Many growers wish to grow apple trees but due to lack of space, poor soil or unsuitable weather conditions it isn't possible to do so outdoors. It is possible to grow apple trees indoors. Apple trees are large plants but can be trained to grow only up to a certain height. Apple trees in containers will require a good amount of sunlight to grow, so a large window is essential, or a porch area to place the container. Container growing allows you to move the tree indoors and outdoors depending on weather conditions. It is important to choose the right apple variety for your needs, tastes and room in the house.
Place a layer of screen mesh at the bottom of your container to prevent dirt from escaping through the holes. Julian W. Sauls and Larry K Jackson of the Florida Cooperative Extension Service suggest placing a 1- to 2-inch layer of gravel at the bottom of the container to help drainage.

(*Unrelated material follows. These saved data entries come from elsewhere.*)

Lemma blackout_lasts_its_duration_witness :
  let geo := equatorial_waters 20 100000 0 in
  (exists self',
      step sakigake_in_blackout
        {| delta_time_sec := Some 5%Z;
           wind_speed_knots := None; wind_direction_deg := None;
           current_speed_knots := None; current_direction_deg := None;
           u_blackout := 0; blackout_draw := 600 |} = inr self'
      /\ in_blackout self' = true)
  /\ (exists self',
        step sakigake_in_blackout ten_seconds = inr self'
        /\ in_blackout self' = false)
  /\ (exists self',
        step sakigake_under_way ten_seconds = inr self'
        /\ in_blackout self' = false).
Proof.
  intros geo. split; [| split].
  - match goal with
    | |- exists _, step ?s ?i = _ /\ _ =>
        destruct (@step geo s i) as [e | self'] eqn:E;
          [vm_compute in E; discriminate |];
        exists self'; split; [reflexivity |];
        destruct (@blackout_lasts_its_duration geo s self' i E) as (Hon & _)
    end.
    destruct (Hon 0%Z eq_refl eq_refl) as (Hkeep & _).
    apply Hkeep. vm_compute. reflexivity.
  - destruct (@step geo sakigake_in_blackout ten_seconds) as [e | self'] eqn:E;
      [vm_compute in E; discriminate |].
    exists self'. split; [reflexivity |].
    destruct (@blackout_lasts_its_duration geo sakigake_in_blackout self'
                ten_seconds E) as (Hon & _).
    destruct (Hon 0%Z eq_refl eq_refl) as (_ & Hend).
    apply Hend. vm_compute. discriminate.
  - destruct (@step geo sakigake_under_way ten_seconds) as [e | self'] eqn:E;
      [vm_compute in E; discriminate |].
    exists self'. split; [reflexivity |].
    destruct (@blackout_lasts_its_duration geo sakigake_under_way self'
                ten_seconds E) as (_ & Hoff & _).
    apply (Hoff eq_refl). vm_compute. discriminate.
Defined.

Lemma step_keeps_ready `{Geodesy} (self self' : AmmoniaVesselSimulator)
    (inp : StepInput) :
  ready self -> step self inp = inr self' -> ready self'.
Proof.
  intros [Hroute Hblk] Hstep.
  destruct (step_result self self' inp Hstep)
    as (wp & s1 & Hb & Hin & Hst & _ & _ & Hc & _).
  split; [now rewrite Hc |].
  rewrite Hin, Hst. unfold update_blackout in Hb. simpl in Hb.
  destruct (in_blackout self) eqn:Eon.
  - destruct (Hblk eq_refl) as [st Est]. rewrite Est in Hb.
    destruct (geb _ _); inversion Hb; subst s1; simpl;
      [discriminate | rewrite Eon, Est; eauto].
  - destruct (ltb _ _); inversion Hb; subst s1; simpl;
      [eauto | rewrite Eon; discriminate].
Qed.

Lemma ready_steps_return `{Geodesy} (inps : list StepInput)
    (self : AmmoniaVesselSimulator) :
  ready self -> exists self', steps self inps = inr self' /\ ready self'.
Proof.
  revert self. induction inps as [| inp rest IH]; intros self Hready; simpl.
  - eauto.
  - destruct Hready as [Hroute Hblk].
    destruct (step_returns self inp Hroute) as [s1 Hs1].
    + intros Hon. destruct (Hblk Hon) as [st Est]. rewrite Est. discriminate.
    + rewrite Hs1. apply IH. eapply step_keeps_ready; [| exact Hs1].
      split; assumption.
Qed.



End AmmoniaMore.

(* ===================================================================== *)
(** * The corridor simulator: further properties                          *)
(* ===================================================================== *)

Module SMRMore.

Import Py PyFacts Vessel Geo SMR SMRFacts.
Local Open Scope Q_scope.

Section Zones.

Context {geo : Geodesy}.

(** The events of one zone check. *)
Lemma check_zone_events (self : SMRVesselSimulator) (zone : GeofenceZone) :
  exists events,
    violation_log (check_zone self zone) = violation_log self ++ events
    /\ Forall (stamped_by self) events
    /\ List.length (List.filter is_geofence_violation events)
       = List.length (List.filter (prohibited_hit (vessel_state self)) [zone])
    /\ List.length (List.filter is_speed_violation events)
       = List.length (List.filter (speeding_hit (vessel_state self)) [zone])
    /\ geofence_violations (stats (check_zone self zone))
       = (geofence_violations (stats self)
          + Z.of_nat (List.length
                        (List.filter (prohibited_hit (vessel_state self)) [zone])))%Z
    /\ speed_violations (stats (check_zone self zone))
       = (speed_violations (stats self)
          + Z.of_nat (List.length
                        (List.filter (speeding_hit (vessel_state self)) [zone])))%Z
    /\ total_distance_traveled_m (stats (check_zone self zone))
       = total_distance_traveled_m (stats self).
Proof.
  unfold check_zone, prohibited_hit, speeding_hit, _log_violation.
  cbn [List.filter].
  destruct (String.eqb_spec (zone_type zone) "PROHIBITED") as [Ep | Ep].
  - rewrite Ep. cbn [String.eqb Ascii.eqb Bool.eqb andb].
    destruct (contains_point zone _ _); cbn [andb].
    + eexists. split; [reflexivity |]. split.
      * constructor; [| constructor]. unfold stamped_by. simpl.
        repeat split. right; left. split; reflexivity.
      * simpl. repeat split; lia.
    + exists []. rewrite app_nil_r. split; [reflexivity |].
      split; [constructor |]. simpl. repeat split; lia.
  - cbn [andb].
    destruct (String.eqb (zone_type zone) "RESTRICTED"); cbn [andb].
    2: { exists []. rewrite app_nil_r. split; [reflexivity |].
         split; [constructor |]. simpl. repeat split; lia. }
    destruct (contains_point zone _ _); cbn [andb].
    2: { exists []. rewrite app_nil_r. split; [reflexivity |].
         split; [constructor |]. simpl. repeat split; lia. }
    destruct (max_speed_knots zone) as [limit |].
    2: { exists []. rewrite app_nil_r. split; [reflexivity |].
         split; [constructor |]. simpl. repeat split; lia. }
    destruct (negb (eqb limit 0) && gtb (speed (vessel_state self)) limit).
    + eexists. split; [reflexivity |]. split.
      * constructor; [| constructor]. unfold stamped_by. simpl.
        repeat split. right; right. split; reflexivity.
      * simpl. repeat split; lia.
    + exists []. rewrite app_nil_r. split; [reflexivity |].
      split; [constructor |]. simpl. repeat split; lia.
Qed.

Lemma stamped_by_ext (a b : SMRVesselSimulator) (e : ViolationEvent) :
  simulation_time a = simulation_time b -> vessel_state a = vessel_state b ->
  stamped_by a e -> stamped_by b e.
Proof. unfold stamped_by. intros -> ->. tauto. Qed.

Fill the container with a mixture of equal parts sand, peat, bark and vermiculite until it is 1/4 full.
Place the plant onto the layer of soil in the container, then cover the plant roots until the container is full. Leave 1/4 inch of space between the lip of the container and the top of the soil once the pot is filled. Water the soil until it is moist. Apply water twice a week for the first month, then water when the soil feels dry to the touch thereafter.
Fertilize the plant with a water-soluble fertilizer one month after planting; repeat every three months. Nutrients in balanced proportions are best for apple trees, such as 20-20-20 or 30-30-30.
Prune the tree once it is at the desired height, cutting the branches using sharp shears. Do not remove more than 1/3 of the canopy at a time.